= About this exercise =
How many lines in this data contain the string "integral"? Reply with the number only.

··· Material for this task

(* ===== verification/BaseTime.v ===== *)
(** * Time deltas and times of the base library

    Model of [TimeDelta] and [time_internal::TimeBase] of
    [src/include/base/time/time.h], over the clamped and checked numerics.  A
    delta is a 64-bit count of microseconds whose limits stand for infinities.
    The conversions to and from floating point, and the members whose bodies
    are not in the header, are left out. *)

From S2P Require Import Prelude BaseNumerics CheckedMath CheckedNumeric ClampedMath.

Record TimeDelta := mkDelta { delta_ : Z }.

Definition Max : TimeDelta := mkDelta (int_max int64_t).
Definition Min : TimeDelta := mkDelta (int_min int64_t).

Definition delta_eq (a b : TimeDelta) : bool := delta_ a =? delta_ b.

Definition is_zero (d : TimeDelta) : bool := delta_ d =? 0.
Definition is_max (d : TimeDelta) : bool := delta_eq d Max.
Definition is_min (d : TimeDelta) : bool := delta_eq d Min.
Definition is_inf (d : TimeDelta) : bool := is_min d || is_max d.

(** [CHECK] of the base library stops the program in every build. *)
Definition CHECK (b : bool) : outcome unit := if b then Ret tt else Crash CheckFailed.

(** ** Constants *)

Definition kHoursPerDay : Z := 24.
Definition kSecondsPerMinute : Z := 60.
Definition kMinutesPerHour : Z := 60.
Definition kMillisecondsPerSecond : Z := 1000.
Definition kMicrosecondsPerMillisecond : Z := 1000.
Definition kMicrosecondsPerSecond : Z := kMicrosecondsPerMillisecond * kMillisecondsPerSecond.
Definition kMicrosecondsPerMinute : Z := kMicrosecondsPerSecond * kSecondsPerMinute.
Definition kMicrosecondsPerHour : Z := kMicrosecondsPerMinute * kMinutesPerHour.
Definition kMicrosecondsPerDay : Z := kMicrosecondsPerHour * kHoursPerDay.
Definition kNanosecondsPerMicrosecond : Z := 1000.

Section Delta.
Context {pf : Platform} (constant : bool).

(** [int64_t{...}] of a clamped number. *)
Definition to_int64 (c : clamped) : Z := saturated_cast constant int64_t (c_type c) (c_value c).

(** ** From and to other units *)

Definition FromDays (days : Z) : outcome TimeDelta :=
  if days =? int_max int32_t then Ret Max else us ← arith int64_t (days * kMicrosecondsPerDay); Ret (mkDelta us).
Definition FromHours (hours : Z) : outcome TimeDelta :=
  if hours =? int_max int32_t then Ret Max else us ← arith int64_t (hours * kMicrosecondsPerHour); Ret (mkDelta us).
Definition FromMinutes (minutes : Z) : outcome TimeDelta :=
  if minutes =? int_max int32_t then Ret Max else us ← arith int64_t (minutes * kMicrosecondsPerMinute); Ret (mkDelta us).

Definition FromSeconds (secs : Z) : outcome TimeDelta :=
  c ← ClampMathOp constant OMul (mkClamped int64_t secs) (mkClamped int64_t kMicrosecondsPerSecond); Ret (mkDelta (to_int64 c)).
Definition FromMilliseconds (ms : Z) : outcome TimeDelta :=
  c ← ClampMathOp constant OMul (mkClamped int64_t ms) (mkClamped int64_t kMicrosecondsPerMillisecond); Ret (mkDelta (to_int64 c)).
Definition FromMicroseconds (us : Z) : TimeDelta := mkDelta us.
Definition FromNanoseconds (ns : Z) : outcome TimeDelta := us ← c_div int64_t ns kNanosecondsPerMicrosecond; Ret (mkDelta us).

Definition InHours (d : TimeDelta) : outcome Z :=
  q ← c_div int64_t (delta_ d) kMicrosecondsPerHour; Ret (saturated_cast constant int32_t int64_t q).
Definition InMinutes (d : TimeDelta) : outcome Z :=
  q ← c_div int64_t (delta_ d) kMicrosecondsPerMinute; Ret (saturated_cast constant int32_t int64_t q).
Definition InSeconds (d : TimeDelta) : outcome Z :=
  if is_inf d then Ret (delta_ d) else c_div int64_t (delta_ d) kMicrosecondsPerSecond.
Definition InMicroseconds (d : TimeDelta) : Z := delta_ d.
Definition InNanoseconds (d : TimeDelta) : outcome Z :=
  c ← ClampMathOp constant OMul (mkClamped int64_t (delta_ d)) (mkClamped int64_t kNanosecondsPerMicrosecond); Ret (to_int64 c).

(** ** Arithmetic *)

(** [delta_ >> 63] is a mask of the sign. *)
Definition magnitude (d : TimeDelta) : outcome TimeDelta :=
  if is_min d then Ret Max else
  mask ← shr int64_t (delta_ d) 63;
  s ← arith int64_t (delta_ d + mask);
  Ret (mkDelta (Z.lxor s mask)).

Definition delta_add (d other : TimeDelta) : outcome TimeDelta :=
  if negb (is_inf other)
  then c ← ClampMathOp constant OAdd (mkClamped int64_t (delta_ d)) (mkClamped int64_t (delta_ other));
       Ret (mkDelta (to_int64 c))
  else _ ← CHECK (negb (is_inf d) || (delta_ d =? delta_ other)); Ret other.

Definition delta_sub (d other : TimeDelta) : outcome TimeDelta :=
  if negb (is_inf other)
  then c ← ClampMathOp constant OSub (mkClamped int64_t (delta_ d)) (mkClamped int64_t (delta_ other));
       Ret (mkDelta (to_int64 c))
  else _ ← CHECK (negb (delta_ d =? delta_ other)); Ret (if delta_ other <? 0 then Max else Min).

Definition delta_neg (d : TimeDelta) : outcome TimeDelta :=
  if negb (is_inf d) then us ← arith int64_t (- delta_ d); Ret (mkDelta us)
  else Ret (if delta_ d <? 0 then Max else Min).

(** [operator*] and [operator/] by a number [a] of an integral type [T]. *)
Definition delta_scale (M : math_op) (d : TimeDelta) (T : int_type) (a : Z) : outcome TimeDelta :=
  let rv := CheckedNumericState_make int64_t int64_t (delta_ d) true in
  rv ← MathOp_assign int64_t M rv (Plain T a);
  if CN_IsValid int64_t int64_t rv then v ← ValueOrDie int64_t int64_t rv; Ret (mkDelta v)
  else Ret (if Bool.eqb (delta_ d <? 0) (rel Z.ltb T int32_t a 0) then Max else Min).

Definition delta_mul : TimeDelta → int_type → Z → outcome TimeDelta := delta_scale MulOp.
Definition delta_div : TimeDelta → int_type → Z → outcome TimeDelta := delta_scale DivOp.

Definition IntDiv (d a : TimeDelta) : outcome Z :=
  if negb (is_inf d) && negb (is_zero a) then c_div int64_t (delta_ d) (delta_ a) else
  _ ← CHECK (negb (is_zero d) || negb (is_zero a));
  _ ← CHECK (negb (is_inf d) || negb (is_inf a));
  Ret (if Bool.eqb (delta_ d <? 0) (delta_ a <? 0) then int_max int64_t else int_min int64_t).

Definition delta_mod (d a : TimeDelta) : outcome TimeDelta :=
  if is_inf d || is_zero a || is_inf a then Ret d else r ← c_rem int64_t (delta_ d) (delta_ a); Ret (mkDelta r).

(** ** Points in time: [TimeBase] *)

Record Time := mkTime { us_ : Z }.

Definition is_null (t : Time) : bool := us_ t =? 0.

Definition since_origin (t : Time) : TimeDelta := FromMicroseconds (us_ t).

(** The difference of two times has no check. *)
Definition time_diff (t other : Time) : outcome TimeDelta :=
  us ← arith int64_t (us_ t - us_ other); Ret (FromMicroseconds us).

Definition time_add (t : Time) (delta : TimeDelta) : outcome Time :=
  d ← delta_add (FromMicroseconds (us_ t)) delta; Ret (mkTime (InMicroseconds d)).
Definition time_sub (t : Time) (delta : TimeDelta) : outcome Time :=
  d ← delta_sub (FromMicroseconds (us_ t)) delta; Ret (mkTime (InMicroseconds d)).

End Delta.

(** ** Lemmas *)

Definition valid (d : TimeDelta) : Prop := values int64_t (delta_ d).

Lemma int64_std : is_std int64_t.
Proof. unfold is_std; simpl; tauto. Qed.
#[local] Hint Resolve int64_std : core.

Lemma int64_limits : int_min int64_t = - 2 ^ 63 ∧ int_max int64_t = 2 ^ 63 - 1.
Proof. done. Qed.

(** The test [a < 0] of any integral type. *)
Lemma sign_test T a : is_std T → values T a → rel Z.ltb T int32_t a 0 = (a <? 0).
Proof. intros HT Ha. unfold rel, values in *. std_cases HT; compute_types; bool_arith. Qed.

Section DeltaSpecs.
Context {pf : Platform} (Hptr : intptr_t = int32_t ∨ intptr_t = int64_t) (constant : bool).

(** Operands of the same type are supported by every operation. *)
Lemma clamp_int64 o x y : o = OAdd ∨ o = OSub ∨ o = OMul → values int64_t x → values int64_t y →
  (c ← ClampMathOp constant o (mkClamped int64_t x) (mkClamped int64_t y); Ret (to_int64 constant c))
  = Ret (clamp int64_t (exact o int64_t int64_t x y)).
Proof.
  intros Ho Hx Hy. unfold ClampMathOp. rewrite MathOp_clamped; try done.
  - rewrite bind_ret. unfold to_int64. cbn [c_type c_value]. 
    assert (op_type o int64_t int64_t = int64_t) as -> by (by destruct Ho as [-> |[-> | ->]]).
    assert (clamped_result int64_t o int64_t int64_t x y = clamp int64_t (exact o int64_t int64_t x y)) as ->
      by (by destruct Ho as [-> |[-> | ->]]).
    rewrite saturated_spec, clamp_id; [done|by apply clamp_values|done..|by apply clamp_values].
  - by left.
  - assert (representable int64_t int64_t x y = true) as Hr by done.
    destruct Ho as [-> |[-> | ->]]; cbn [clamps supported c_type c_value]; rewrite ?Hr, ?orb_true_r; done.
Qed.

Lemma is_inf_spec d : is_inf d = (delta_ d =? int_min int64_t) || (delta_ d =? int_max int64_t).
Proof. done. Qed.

······

= Response below =
2